Adding to growing concerns about the quality of the industry's loans, the leading marketplace lender is parting ways with its leader and founder due to improprieties that only fed those fears.
Lending Club announced last week that its CEO and founder, Renaud Laplanche, is stepping down as the result of an internal investigation into sales of $22 million in sub-prime loans.
Marketplace lenders like Lending Club connect individuals and businesses in need of loans with investors.
This peer-to-peer form of lending cuts out the banks, but investors and analysts have been increasingly expressing fears that this all might be too good to be true. They fear that marketplace lenders may be operating under rules that aren't tight enough.
In Lending Club's case, the company's probe of itself determined that it had violated the instructions of the single investor who bought $22 million in what the company called "near-prime" loans.
The San Francisco-based company asserted that the issue wasn't about the credit quality or the sizes of the loans. However, it admitted that "certain personnel" seemed aware that the sales of the loans didn't "meet the investor's criteria."
The whole investigation into the loans in question began last month with the discovery of change made to application dates for $3 million of the lent money. And that investigation uncovered another, "unrelated" matter, which included a failure to declare personal interest in a fund the company was also looking at.
Lending Club has already began taking steps to remedy "the material weaknesses in internal control over financial reporting identified in the first quarter of 2016."
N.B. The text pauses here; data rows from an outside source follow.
(* ===== verification/InodeLife.v ===== *)
(** * The life cycle of an inode

    Creation on disk, opening (shared by all openers), closing, and the release of
    the sectors of a removed file, for files with direct sectors; and the fact
    that the growth of a file is never written back to its inode sector. *)
From S2P Require Import Prelude CInt Ext Store InodeDisk FreeMap Inode File InodeSpec.
Open Scope Z_scope.

Section life.
Context {store bitmap : Type} `{SectorStoreLaws store, BitmapLaws bitmap}.
Context (fm_inode : Z) (fm_sectors : list Z).
Context `{!BitmapFile store bitmap, !BitmapFileLaws store bitmap fm_inode fm_sectors}.
Implicit Types (w : fs store bitmap) (d : inode_disk) (i : inode) (s p : Z).

Notation fm_wf := (fm_wf fm_inode fm_sectors).
Notation fm_step := (fm_step fm_inode fm_sectors).
Notation file_ok := (file_ok fm_sectors).

(** ** Creation *)

Definition new_inode : inode_disk := zero_inode <| dk_length := 0 |> <| magic := INODE_MAGIC |>.

Lemma new_inode_ok w : file_ok new_inode w.
Proof.
  split; [by split|done|done| | |].
  - intros s Hs. by apply not_elem_of_nil in Hs.
  - apply NoDup_nil_2.
  - apply Forall_drop. constructor.
Qed.

Lemma new_inode_wf : inode_disk_wf new_inode.
Proof.
  split; [by split|by split|split; [done|]|split; [done|]]; by apply Forall_replicate.
Qed.

Lemma inode_create_ret w s (length : Z) :
  fm_wf w → 0 ≤ s < store_size (sectors w) → marked w s → s ∉ fm_sectors →
  0 ≤ length ≤ DIRECT_MAX →
  ∃ ok w', inode_create true s length w = Ret (ok, w') ∧ fm_wf w' ∧
    if ok : bool then
      ∃ d news, sview (sectors w') s = encode_inode d ∧ inode_disk_wf d ∧
        dk_length d = length ∧ content d w' = replicate (Z.to_nat length) 0 ∧ file_ok d w' ∧
        file_sectors d = news ∧ allocated news w w' ∧ fm_step (s :: news ++ fm_sectors) w w'
    else (∀ j, marked w' j ↔ marked w j) ∧ inodes w' = inodes w ∧
         store_size (sectors w') = store_size (sectors w) ∧
         (∀ x, marked w x → x ∉ fm_sectors → sview (sectors w') x = sview (sectors w) x) ∧
         ∃ news w1, alloc_stuck news w w1.
Proof.
  intros Hw Hs Hm Hnf Hlen. unfold inode_create.
  destruct (extend_disk_spec fm_inode fm_sectors new_inode length w Hw (new_inode_ok w) ltac:(lia))
    as (news & d & w1 & Hex & Hext).
  change (Z.of_nat (List.length (encode_inode zero_inode)) =? BLOCK_SECTOR_SIZE) with true. ret.
  fold new_inode. rewrite Hex. ret. clear Hex.
  destruct Hext as [Hf El Es Ec Ha Hst Hwhy [_ Hdw]].
  change (file_sectors new_inode) with (@nil Z) in Es. simpl in El, Ec. rewrite Z.sub_0_r in Ec.
  pose proof Hst as [Hw1 E1 Hsz1 Hv1]. pose proof Ha as (Hnew & Hnd & Hmk).
  destruct (Z.ltb_spec (dk_length d) length) as [Hlt|Hge].
  - destruct (release_loops_spec fm_inode fm_sectors EXTEND_FUEL d 0 w1) as (w2 & Hrel & _ & Hst2 & Hm2).
    { done. }
    { apply Hf. }
    { apply Hf. }
    { unfold NUM_DIRECT. lia. }
    { apply Hf. }
    { rewrite extend_fuel_value. unfold NUM_DIRECT. lia. }
    { rewrite drop_0. intros x Hx. destruct (fo_sectors _ _ _ Hf x Hx) as (? & _ & ? & ?). done. }
    change (512 * 0) with 0 in Hrel. rewrite Hrel. clear Hrel. ret. exists false, w2.
    pose proof Hst2 as [Hw2 E2 _ Hv2].
    split; [done|]. split; [done|]. split; [|split; [by rewrite E2, E1|split; [by rewrite (fs_size _ _ _ _ _ Hst2), Hsz1|split]]].
    + intros j. rewrite Hm2, drop_0, Es, Hmk. split; [tauto|]. intros Hj. split; [by left|].
      intros Hin. by destruct (Hnew j Hin) as (_ & _ & ?).
    + intros x Hx Hxf. rewrite Hv2, Hv1; [done| |done].
      intros [Hin|?]%elem_of_app; [|done]. by destruct (Hnew x Hin) as (_ & _ & ?).
    + exists news, w1. destruct Hwhy; [lia|done].
  - assert (dk_length d = length) as El' by lia. clear El Hge.
    destruct (cache_write_spec (sectors w1) s (encode_inode d) BLOCK_SECTOR_SIZE 0)
      as (st & -> & Hst2 & Hsz2 & Hv2);
      [apply Hw1|by rewrite Hsz1|lia|done|by rewrite length_encode by apply Hf|]. ret.
    set (w2 := w1 <| sectors := st |>).
    assert (s ∉ news) as Hsn by (intros Hin; by destruct (Hnew s Hin) as (_ & _ & ?)).
    assert (∀ x, x ∈ file_sectors d → sview (sectors w2) x = sview (sectors w1) x) as Hsame.
    { intros x Hx. simpl. rewrite Hv2, decide_False; [done|]. intros ->. by rewrite Es in Hx. }
    assert (fm_step [s] w1 w2) as Hst12.
    { apply fm_step_store; [done..|]. intros x Hx. rewrite Hv2, decide_False; [done|set_solver]. }
    exists true, w2. split; [done|]. split; [apply Hst12|]. exists d, news. split_and!.
    + simpl. rewrite Hv2, decide_True by done. apply splice_full.
      rewrite length_encode by apply Hf. symmetry. apply sview_length; [apply Hw1|by rewrite Hsz1].
    + apply Hdw, new_inode_wf.
    + done.
    + rewrite (content_ext d w1 w2) by done. by rewrite Ec, El'.
    + by eapply file_ok_ext.
    + done.
    + done.
    + eapply fm_step_weaken; [eapply fm_step_trans; [exact Hst|exact Hst12]|]. set_solver.
Qed.

(** ** Closing *)

Lemma upd_inode_twice p g h w : upd_inode p g (upd_inode p h w) = upd_inode p (λ i, g (h i)) w.
Proof.
  unfold upd_inode. destruct w as [a b c m l]. simpl. f_equal. apply map_eq. intros q.
  destruct (decide (q = p)) as [->|].
  - rewrite !lookup_alter_eq. by destruct (m !! p).
  - by rewrite !lookup_alter_ne.
Qed.

Lemma upd_inode_insert w p i (g : inode → inode) :
  inodes w !! p = Some i → upd_inode p g w = w <| inodes := <[p := g i]> (inodes w) |>.
Proof.
  intros Hi. unfold upd_inode. destruct w as [a b c m l]. simpl in *. f_equal. apply map_eq.
  intros q. destruct (decide (q = p)) as [->|].
  - by rewrite lookup_alter_eq, lookup_insert_eq, Hi.
  - by rewrite lookup_alter_ne, lookup_insert_ne.
Qed.

Lemma upd_inode_lookup w p i g : inodes w !! p = Some i → inodes (upd_inode p g w) !! p = Some (g i).
Proof. intros Hi. simpl. by rewrite lookup_alter_eq, Hi. Qed.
Several of those steps apparently included the resignation Laplanche, the promotion of Scott Sanborn, president to CEO, and the installation of director Hans Morris as executive chairman.
"A key principle of the company is maintaining the highest levels of trust with borrowers, investors, regulators, stockholders and employees," Morris said. "While the financial impact of this $22 million in loan sales was minor, a violation of the Company's business practices along with a lack of full disclosure during the review was unacceptable to the board."